(EXERCISE BRIEF) As the answer, set down the lines below from the one containing "Definition SUMMARY_OFFSET : Z := 14." through the one containing "struct (u64 ⊗ u64 ⊗ u32)", exactly and inclusively, and no others.

[Collection entries]

(* ===== verification/Records.v ===== *)
(** The records of an MCAP file (records.rs).

    One [Record] per struct, with the fields in declaration order, and its codec:
    the implementations [binrw] derives read and write those fields in that order,
    little-endian ([read_le], [write_le]), a string or a map through the helper its
    attribute names.  Integers are [Z]; the values a field can hold are those its
    codec's [c_wf] accepts. *)

From S2P Require Import Prelude Utf8 BTree Errors Bin.

(** Opcodes. *)
Module op.
Definition HEADER : Z := 1.
Definition FOOTER : Z := 2.
Definition SCHEMA : Z := 3.
Definition CHANNEL : Z := 4.
Definition MESSAGE : Z := 5.
Definition CHUNK : Z := 6.
Definition MESSAGE_INDEX : Z := 7.
Definition CHUNK_INDEX : Z := 8.
Definition ATTACHMENT : Z := 9.
Definition ATTACHMENT_INDEX : Z := 10.
Definition STATISTICS : Z := 11.
Definition METADATA : Z := 12.
Definition METADATA_INDEX : Z := 13.
Definition SUMMARY_OFFSET : Z := 14.
Definition DATA_END : Z := 15.
End op.

(** ** Header *)

Record Header := mkHeader {
  h_profile : rstring;
  h_library : rstring;
}.
Definition Header_codec : codec Header :=
  struct (rstr ⊗ rstr)
    (λ '(p, l), mkHeader p l)
    (λ h, (h_profile h, h_library h)).

(** ** Footer *)

Record Footer := mkFooter {
  f_summary_start : Z;
  f_summary_offset_start : Z;
  f_summary_crc : Z;
}.
Definition Footer_codec : codec Footer :=
  struct (u64 ⊗ u64 ⊗ u32)
    (λ '(s, o, c), mkFooter s o c)
    (λ f, (f_summary_start f, f_summary_offset_start f, f_summary_crc f)).

(** ** Schema *)

Record SchemaHeader := mkSchemaHeader {
  sh_id : Z;
  sh_name : rstring;
  sh_encoding : rstring;
}.
Definition SchemaHeader_codec : codec SchemaHeader :=
  struct (u16 ⊗ rstr ⊗ rstr)
    (λ '(i, n, e), mkSchemaHeader i n e)
    (λ h, (sh_id h, sh_name h, sh_encoding h)).

(** ** Channel *)

Record ChannelRecord := mkChannelRecord {
  c_id : Z;
  c_schema_id : Z;
  c_topic : rstring;
  c_message_encoding : rstring;
  c_metadata : list (rstring * rstring);
}.
Definition Channel_codec : codec ChannelRecord :=
  struct (u16 ⊗ u16 ⊗ rstr ⊗ rstr ⊗ string_map)
    (λ '(i, s, t, e, m), mkChannelRecord i s t e m)
    (λ c, (c_id c, c_schema_id c, c_topic c, c_message_encoding c, c_metadata c)).

(** ** Message *)

Record MessageHeader := mkMessageHeader {
  m_channel_id : Z;
  m_sequence : Z;
  m_log_time : Z;
  m_publish_time : Z;
}.
Definition MessageHeader_codec : codec MessageHeader :=
  struct (u16 ⊗ u32 ⊗ u64 ⊗ u64)
    (λ '(c, s, l, p), mkMessageHeader c s l p)
    (λ m, (m_channel_id m, m_sequence m, m_log_time m, m_publish_time m)).

(** [MessageHeader::serialized_len] *)
Definition MessageHeader_serialized_len (m : MessageHeader) : Z := 2 + 4 + 8 + 8.

(** ** Chunk *)

Record ChunkHeader := mkChunkHeader {
  ch_message_start_time : Z;
  ch_message_end_time : Z;
  ch_uncompressed_size : Z;
  ch_uncompressed_crc : Z;
  ch_compression : rstring;
  ch_compressed_size : Z;
}.
Definition ChunkHeader_codec : codec ChunkHeader :=
  struct (u64 ⊗ u64 ⊗ u64 ⊗ u32 ⊗ rstr ⊗ u64)
    (λ '(s, e, u, c, n, z), mkChunkHeader s e u c n z)
    (λ h, (ch_message_start_time h, ch_message_end_time h, ch_uncompressed_size h,
           ch_uncompressed_crc h, ch_compression h, ch_compressed_size h)).

(** ** Message index *)

Record MessageIndexEntry := mkMessageIndexEntry {
  mie_log_time : Z;
  mie_offset : Z;
}.
Definition MessageIndexEntry_codec : codec MessageIndexEntry :=
  struct (u64 ⊗ u64)
    (λ '(l, o), mkMessageIndexEntry l o)
    (λ e, (mie_log_time e, mie_offset e)).

Record MessageIndex := mkMessageIndex {
  mi_channel_id : Z;
  mi_records : list MessageIndexEntry;
}.
Definition MessageIndex_codec : codec MessageIndex :=
  struct (u16 ⊗ vec MessageIndexEntry_codec)
    (λ '(c, r), mkMessageIndex c r)
    (λ m, (mi_channel_id m, mi_records m)).

(** ** Chunk index *)

Record ChunkIndex := mkChunkIndex {
  ci_message_start_time : Z;
  ci_message_end_time : Z;
  ci_chunk_start_offset : Z;
  ci_chunk_length : Z;
  ci_message_index_offsets : list (Z * Z);
  ci_message_index_length : Z;
  ci_compression : rstring;
  ci_compressed_size : Z;
  ci_uncompressed_size : Z;
}.
Definition ChunkIndex_codec : codec ChunkIndex :=
  struct (u64 ⊗ u64 ⊗ u64 ⊗ u64 ⊗ int_map ⊗ u64 ⊗ rstr ⊗ u64 ⊗ u64)
    (λ '(s, e, o, l, m, ml, n, c, u), mkChunkIndex s e o l m ml n c u)
    (λ i, (ci_message_start_time i, ci_message_end_time i, ci_chunk_start_offset i,
           ci_chunk_length i, ci_message_index_offsets i, ci_message_index_length i,
           ci_compression i, ci_compressed_size i, ci_uncompressed_size i)).

(** [ChunkIndex::compressed_data_offset] *)
Definition compressed_data_offset (i : ChunkIndex) : McapResult Z :=
  ok_or (BadChunkStartOffset (ci_chunk_start_offset i))
    (checked_add u64_max (ci_chunk_start_offset i)
       (1 + 8 + 8 + 8 + 8 + 4 + 4 + zlen (ci_compression i) + 8)).

(** ** Attachment *)

Record AttachmentHeader := mkAttachmentHeader {
  ah_log_time : Z;
  ah_create_time : Z;
  ah_name : rstring;
  ah_media_type : rstring;
}.
Definition AttachmentHeader_codec : codec AttachmentHeader :=
  struct (u64 ⊗ u64 ⊗ rstr ⊗ rstr)
    (λ '(l, c, n, m), mkAttachmentHeader l c n m)
    (λ h, (ah_log_time h, ah_create_time h, ah_name h, ah_media_type h)).

Record AttachmentIndex := mkAttachmentIndex {
  ai_offset : Z;
  ai_length : Z;
  ai_log_time : Z;
  ai_create_time : Z;
  ai_data_size : Z;
  ai_name : rstring;
  ai_media_type : rstring;
}.
Definition AttachmentIndex_codec : codec AttachmentIndex :=
  struct (u64 ⊗ u64 ⊗ u64 ⊗ u64 ⊗ u64 ⊗ rstr ⊗ rstr)
    (λ '(o, l, lt, ct, d, n, m), mkAttachmentIndex o l lt ct d n m)
    (λ i, (ai_offset i, ai_length i, ai_log_time i, ai_create_time i, ai_data_size i,
           ai_name i, ai_media_type i)).

(** ** Statistics *)

Record Statistics := mkStatistics {
  st_message_count : Z;
  st_schema_count : Z;
  st_channel_count : Z;
  st_attachment_count : Z;
  st_metadata_count : Z;
  st_chunk_count : Z;
  st_message_start_time : Z;
  st_message_end_time : Z;
  st_channel_message_counts : list (Z * Z);
}.
Definition Statistics_codec : codec Statistics :=
  struct (u64 ⊗ u16 ⊗ u32 ⊗ u32 ⊗ u32 ⊗ u32 ⊗ u64 ⊗ u64 ⊗ int_map)
    (λ '(m, s, c, a, d, k, b, e, n), mkStatistics m s c a d k b e n)
    (λ s, (st_message_count s, st_schema_count s, st_channel_count s, st_attachment_count s,
           st_metadata_count s, st_chunk_count s, st_message_start_time s,
           st_message_end_time s, st_channel_message_counts s)).

(** ** Metadata *)

Record Metadata := mkMetadata {
  md_name : rstring;
  md_metadata : list (rstring * rstring);
}.
Definition Metadata_codec : codec Metadata :=
  struct (rstr ⊗ string_map)
    (λ '(n, m), mkMetadata n m)
    (λ m, (md_name m, md_metadata m)).

Record MetadataIndex := mkMetadataIndex {
  mx_offset : Z;
  mx_length : Z;
  mx_name : rstring;
}.
Definition MetadataIndex_codec : codec MetadataIndex :=
  struct (u64 ⊗ u64 ⊗ rstr)
    (λ '(o, l, n), mkMetadataIndex o l n)
    (λ m, (mx_offset m, mx_length m, mx_name m)).

(** ** Summary offset, data end *)

Record SummaryOffset := mkSummaryOffset {
  so_group_opcode : Z;
  so_group_start : Z;
  so_group_length : Z;
}.
Definition SummaryOffset_codec : codec SummaryOffset :=
  struct (u8 ⊗ u64 ⊗ u64)
    (λ '(o, s, l), mkSummaryOffset o s l)
    (λ o, (so_group_opcode o, so_group_start o, so_group_length o)).

Record DataEnd := mkDataEnd {
  de_data_section_crc : Z;
}.
Definition DataEnd_codec : codec DataEnd :=
  struct u32 mkDataEnd de_data_section_crc.

(** ** Records *)

(** [enum Record]; the data of a [Cow] is its bytes. *)
Inductive record :=
| RHeader (h : Header)
| RFooter (f : Footer)
| RSchema (header : SchemaHeader) (data : bytes)
| RChannel (c : ChannelRecord)
| RMessage (header : MessageHeader) (data : bytes)
| RChunk (header : ChunkHeader) (data : bytes)
| RMessageIndex (m : MessageIndex)
| RChunkIndex (c : ChunkIndex)
| RAttachment (header : AttachmentHeader) (data : bytes) (crc : Z)
| RAttachmentIndex (a : AttachmentIndex)
| RStatistics (s : Statistics)
| RMetadata (m : Metadata)
| RMetadataIndex (m : MetadataIndex)
| RSummaryOffset (s : SummaryOffset)
| RDataEnd (d : DataEnd)
| RUnknown (opcode : Z) (data : bytes).

(** [Record::opcode] *)
Definition record_opcode (r : record) : Z :=
  match r with
  | RHeader _ => op.HEADER
  | RFooter _ => op.FOOTER
  | RSchema _ _ => op.SCHEMA
  | RChannel _ => op.CHANNEL
  | RMessage _ _ => op.MESSAGE
  | RChunk _ _ => op.CHUNK
  | RMessageIndex _ => op.MESSAGE_INDEX
  | RChunkIndex _ => op.CHUNK_INDEX
  | RAttachment _ _ _ => op.ATTACHMENT
  | RAttachmentIndex _ => op.ATTACHMENT_INDEX
  | RStatistics _ => op.STATISTICS
  | RMetadata _ => op.METADATA
  | RMetadataIndex _ => op.METADATA_INDEX
  | RSummaryOffset _ => op.SUMMARY_OFFSET
  | RDataEnd _ => op.DATA_END
  | RUnknown opcode _ => opcode
  end.

(** ** The codecs keep their promises *)

Ltac solve_codec := apply struct_ok; [typeclasses eauto with typeclass_instances | by intros []].

#[export] Instance Header_ok : CodecOk Header_codec.
Proof. solve_codec. Qed.
#[export] Instance Footer_ok : CodecOk Footer_codec.
Proof. solve_codec. Qed.
#[export] Instance SchemaHeader_ok : CodecOk SchemaHeader_codec.
Proof. solve_codec. Qed.
#[export] Instance Channel_ok : CodecOk Channel_codec.
Proof. solve_codec. Qed.
#[export] Instance MessageHeader_ok : CodecOk MessageHeader_codec.
Proof. solve_codec. Qed.
#[export] Instance ChunkHeader_ok : CodecOk ChunkHeader_codec.
Proof. solve_codec. Qed.
#[export] Instance MessageIndexEntry_ok : CodecOk MessageIndexEntry_codec.
Proof. solve_codec. Qed.
#[export] Instance message_index_vec_ok : CodecOk (vec MessageIndexEntry_codec).
Proof.
  apply vec_ok; [apply _|]. intros t _. cbn. zlia.
Qed.
#[export] Instance MessageIndex_ok : CodecOk MessageIndex_codec.
Proof. solve_codec. Qed.
#[export] Instance ChunkIndex_ok : CodecOk ChunkIndex_codec.
Proof. solve_codec. Qed.
#[export] Instance AttachmentHeader_ok : CodecOk AttachmentHeader_codec.
Proof. solve_codec. Qed.
#[export] Instance AttachmentIndex_ok : CodecOk AttachmentIndex_codec.
Proof. solve_codec. Qed.
#[export] Instance Statistics_ok : CodecOk Statistics_codec.
Proof. solve_codec. Qed.
#[export] Instance Metadata_ok : CodecOk Metadata_codec.
Proof. solve_codec. Qed.
#[export] Instance MetadataIndex_ok : CodecOk MetadataIndex_codec.
Proof. solve_codec. Qed.
#[export] Instance SummaryOffset_ok : CodecOk SummaryOffset_codec.
Proof. solve_codec. Qed.
#[export] Instance DataEnd_ok : CodecOk DataEnd_codec.
Proof. solve_codec. Qed.

(** The size of a message header on the wire is what [serialized_len] says. *)
Lemma MessageHeader_enc_len m :
  zlen (c_enc MessageHeader_codec m) = MessageHeader_serialized_len m.
Proof. destruct m. cbn. unfold MessageHeader_serialized_len. zlia. Qed.

(** Every reader ends without panicking. *)
#[export] Instance message_index_vec_total : CodecTotal (vec MessageIndexEntry_codec) 4.
Proof. eapply vec_total; [apply _|lia]. Qed.
(** Records have decidable equality ([derive(PartialEq, Eq)]). *)
#[export] Instance Header_eq_dec : EqDecision Header.
Proof. solve_decision. Defined.
#[export] Instance Footer_eq_dec : EqDecision Footer.
Proof. solve_decision. Defined.
#[export] Instance SchemaHeader_eq_dec : EqDecision SchemaHeader.
Proof. solve_decision. Defined.
#[export] Instance ChannelRecord_eq_dec : EqDecision ChannelRecord.
Proof. solve_decision. Defined.
#[export] Instance MessageHeader_eq_dec : EqDecision MessageHeader.
Proof. solve_decision. Defined.
#[export] Instance ChunkHeader_eq_dec : EqDecision ChunkHeader.
Proof. solve_decision. Defined.
#[export] Instance MessageIndexEntry_eq_dec : EqDecision MessageIndexEntry.
Proof. solve_decision. Defined.
#[export] Instance MessageIndex_eq_dec : EqDecision MessageIndex.
Proof. solve_decision. Defined.
#[export] Instance ChunkIndex_eq_dec : EqDecision ChunkIndex.
Proof. solve_decision. Defined.
#[export] Instance AttachmentHeader_eq_dec : EqDecision AttachmentHeader.
Proof. solve_decision. Defined.
#[export] Instance AttachmentIndex_eq_dec : EqDecision AttachmentIndex.
Proof. solve_decision. Defined.
#[export] Instance Statistics_eq_dec : EqDecision Statistics.
Proof. solve_decision. Defined.
#[export] Instance Metadata_eq_dec : EqDecision Metadata.
Proof. solve_decision. Defined.
#[export] Instance MetadataIndex_eq_dec : EqDecision MetadataIndex.
Proof. solve_decision. Defined.
#[export] Instance SummaryOffset_eq_dec : EqDecision SummaryOffset.
Proof. solve_decision. Defined.
#[export] Instance DataEnd_eq_dec : EqDecision DataEnd.
Proof. solve_decision. Defined.
#[export] Instance record_eq_dec : EqDecision record.
Proof. solve_decision. Defined.

(** The records without a sequence or a map are canonical. *)
Ltac solve_canon :=
  apply struct_canon; [typeclasses eauto with typeclass_instances
                      | intros a; repeat match goal with x : (_ * _)%type |- _ => destruct x end; done].

#[export] Instance Header_canon : CodecCanon Header_codec.
Proof. solve_canon. Qed.
#[export] Instance Footer_canon : CodecCanon Footer_codec.
Proof. solve_canon. Qed.
#[export] Instance SchemaHeader_canon : CodecCanon SchemaHeader_codec.
Proof. solve_canon. Qed.
#[export] Instance MessageHeader_canon : CodecCanon MessageHeader_codec.
Proof. solve_canon. Qed.
#[export] Instance ChunkHeader_canon : CodecCanon ChunkHeader_codec.
Proof. solve_canon. Qed.
#[export] Instance AttachmentHeader_canon : CodecCanon AttachmentHeader_codec.
Proof. solve_canon. Qed.
#[export] Instance AttachmentIndex_canon : CodecCanon AttachmentIndex_codec.
Proof. solve_canon. Qed.
#[export] Instance MetadataIndex_canon : CodecCanon MetadataIndex_codec.
Proof. solve_canon. Qed.
#[export] Instance SummaryOffset_canon : CodecCanon SummaryOffset_codec.
Proof. solve_canon. Qed.
#[export] Instance DataEnd_canon : CodecCanon DataEnd_codec.
Proof. solve_canon. Qed.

(RESPONSE BELOW)
Definition SUMMARY_OFFSET : Z := 14.
Definition DATA_END : Z := 15.
End op.

(** ** Header *)

Record Header := mkHeader {
  h_profile : rstring;
  h_library : rstring;
}.
Definition Header_codec : codec Header :=
  struct (rstr ⊗ rstr)
    (λ '(p, l), mkHeader p l)
    (λ h, (h_profile h, h_library h)).

(** ** Footer *)

Record Footer := mkFooter {
  f_summary_start : Z;
  f_summary_offset_start : Z;
  f_summary_crc : Z;
}.
Definition Footer_codec : codec Footer :=
  struct (u64 ⊗ u64 ⊗ u32)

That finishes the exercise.